To date, COVID-19 diagnostic testing in the U.S. has not been delivered at a sufficient volume, and current testing tools have been either fast or accurate—but not both.

Most people are familiar with PCR tests, which involve using a nasopharyngeal swab. While useful and accurate in many situations, PCR tests suffer from several serious drawbacks and are not the gold standard for testing, according to Admiral Brett Giroir, M.D., U.S. assistant secretary for health during the Trump administration. Specifically, they do not measure an individual’s level of infectiousness, which, in practice, means someone who has recovered from COVID-19 but still exhibits remnants of dead virus will be restricted the same as someone who, at the time of testing, was highly infectious.

If we want to keep our schools and businesses running, we can’t quarantine otherwise healthy people who have already recovered from the virus. Another disadvantage of PCR is that results have been taking several days to process, during which time individuals may unknowingly expose others to the virus. According to a recent analysis, roughly one-third of individuals who underwent a PCR test waited more than four days for a result—including 10% who waited more than 10 days.

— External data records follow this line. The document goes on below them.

(** * RAG-agent: the tool-use orchestration loop of [agent/agent.py]
      and the capability [search_recent_executive_orders] of
      [agent/tools.py], embedded in Rocq.

    Python values are modelled by the inductive [value]; exceptions by
    the error monad [outcome]; the mutable [self.chat_history], the
    network and the database by explicit state passing. *)

From Stdlib Require Import ZArith List String Ascii Bool Arith Lia.
From Stdlib Require Import Numbers.DecimalString.
Import ListNotations.
Set Warnings "-register-all".
Open Scope string_scope.

(** ** Python values *)

(** The values that flow through the agent: what [json.loads] and
    [response.json()] produce and what the handlers return.  A float is
    kept as the literal it was read from; no arithmetic is done on
    floats here.  A dict is an association list in insertion order
    (Python dicts keep insertion order); lookups take the first binding
    and [dict_set] keeps keys unique. *)
Inductive value : Type :=
| VNone
| VBool (b : bool)
| VInt (z : Z)
| VFloat (lit : string)
| VStr (s : string)
| VList (l : list value)
| VDict (d : list (string * value)).

Definition dict := list (string * value).

(** [d.get(k)] as an option, [None] when the key is absent. *)
Fixpoint dict_get (k : string) (d : dict) : option value :=
  match d with
  | [] => None
  | (k', v) :: d' => if String.eqb k k' then Some v else dict_get k d'
  end.

(** [k in d] *)
Definition dict_has (k : string) (d : dict) : bool :=
  match dict_get k d with Some _ => true | None => false end.

(** [d[k] = v]: overwrite in place, or append a new key at the end. *)
Fixpoint dict_set (k : string) (v : value) (d : dict) : dict :=
  match d with
  | [] => [(k, v)]
  | (k', v') :: d' =>
      if String.eqb k k' then (k', v) :: d' else (k', v') :: dict_set k v d'
  end.

(** [d.get(k, default)] *)
Definition py_get (k : string) (default : value) (d : dict) : value :=
  match dict_get k d with Some v => v | None => default end.

Definition keys (d : dict) : list string := map fst d.

(** A float literal denotes zero when its mantissa has a digit and all
    its mantissa digits are 0 (literals that underflow are not told
    apart). *)
Fixpoint mantissa_digits (s : string) : list ascii :=
  match s with
  | EmptyString => []
  | String c s' =>
      if Ascii.eqb c "e" || Ascii.eqb c "E" then []
      else if (48 <=? nat_of_ascii c)%nat && (nat_of_ascii c <=? 57)%nat
           then c :: mantissa_digits s'
           else mantissa_digits s'
  end.

Definition float_is_zero (lit : string) : bool :=
  match mantissa_digits lit with
  | [] => false
  | ds => forallb (fun c => Ascii.eqb c "0") ds
  end.

(** Python truthiness, [bool(v)]. *)
Definition truthy (v : value) : bool :=
  match v with
  | VNone => false
  | VBool b => b
  | VInt z => negb (z =? 0)%Z
  | VFloat lit => negb (float_is_zero lit)
  | VStr s => negb (String.eqb s EmptyString)
  | VList l => match l with [] => false | _ => true end
  | VDict d => match d with [] => false | _ => true end
  end.

(** [isinstance(v, dict)], [isinstance(v, list)], [isinstance(v, str)] *)
Definition is_dict (v : value) : bool :=
  match v with VDict _ => true | _ => false end.
Definition is_list (v : value) : bool :=
  match v with VList _ => true | _ => false end.
Definition is_str (v : value) : bool :=
  match v with VStr _ => true | _ => false end.

(** Lists and dicts are unhashable: using one as a dict key, also in a
    membership test [v in some_dict], raises TypeError. *)
Definition hashable (v : value) : bool :=
  match v with VList _ | VDict _ => false | _ => true end.

(** ** Exceptions *)

(** An exception (a subclass of [Exception]) with its class name and
    the text [str(e)]. *)
Record exn : Type := Exn { exn_type : string; exn_msg : string }.

Inductive outcome (A : Type) : Type :=
| Return (a : A)
| Raise (e : exn).
Arguments Return {A} a.
Arguments Raise {A} e.

Definition TypeError (m : string) : exn := Exn "TypeError" m.
Definition AttributeError (m : string) : exn := Exn "AttributeError" m.

(** ** The regular expression of [_extract_tool_calls] *)

(** [\s] on a str pattern, for characters below 256: tab to carriage
    return, the separators 0x1c to 0x1f, space, NEL and NBSP. *)
Definition is_space (c : ascii) : bool :=
  let n := nat_of_ascii c in
  ((9 <=? n) && (n <=? 13) || (28 <=? n) && (n <=? 32)
   || (n =? 133) || (n =? 160))%nat.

Rapid antigen tests, which detect the SARS-CoV-2 antigen directly through a swab’s reagents, have been developed to bring faster results, allowing more people to be tested more often, including at the point of care, at home or in institutional or public settings.

To overcome the pandemic and reopen our country safely, we need to increase the capacity to deliver fast, accurate, high-volume tests. Newly available, “high-throughput” antigen tests—which are processed in a lab with a quick turnaround time and high accuracy—are one key tool to overcome the deficiency with the current testing approach.

Since hundreds of samples can be analyzed per hour on these lab-based solutions, high-throughput antigen tests can help make testing in the U.S. much more effective in halting the spread of COVID-19 by providing timely and accurate results of more frequent tests. Without frequent use of accurate tests with timely and relevant results, our testing approach will continue to be a less effective public health tool than we need.

As Girior explained, “What we really want to know is who’s infectious and to get them out of the population so they can’t transmit it to other people, and simple antigen tests that are low cost and high volume do that extraordinarily well,” calling them “the backbone of our system.”

We need to be using the right test, for the right person, at the right time. As such, PCR and rapid antigen will continue to play important roles. But they alone are not the only testing tool we need in our toolkit.

By encouraging the use of innovative tools including high-throughput testing to scale up America’s COVID-19 testing capacity, we can reduce our nation’s current testing deficiencies. By increasing the relevance, frequency and accuracy of testing, together with doubling down on minimally invasive public health measures with the support, nay insistence, of an ambitious new administration, our economy can safely reopen in the months ahead.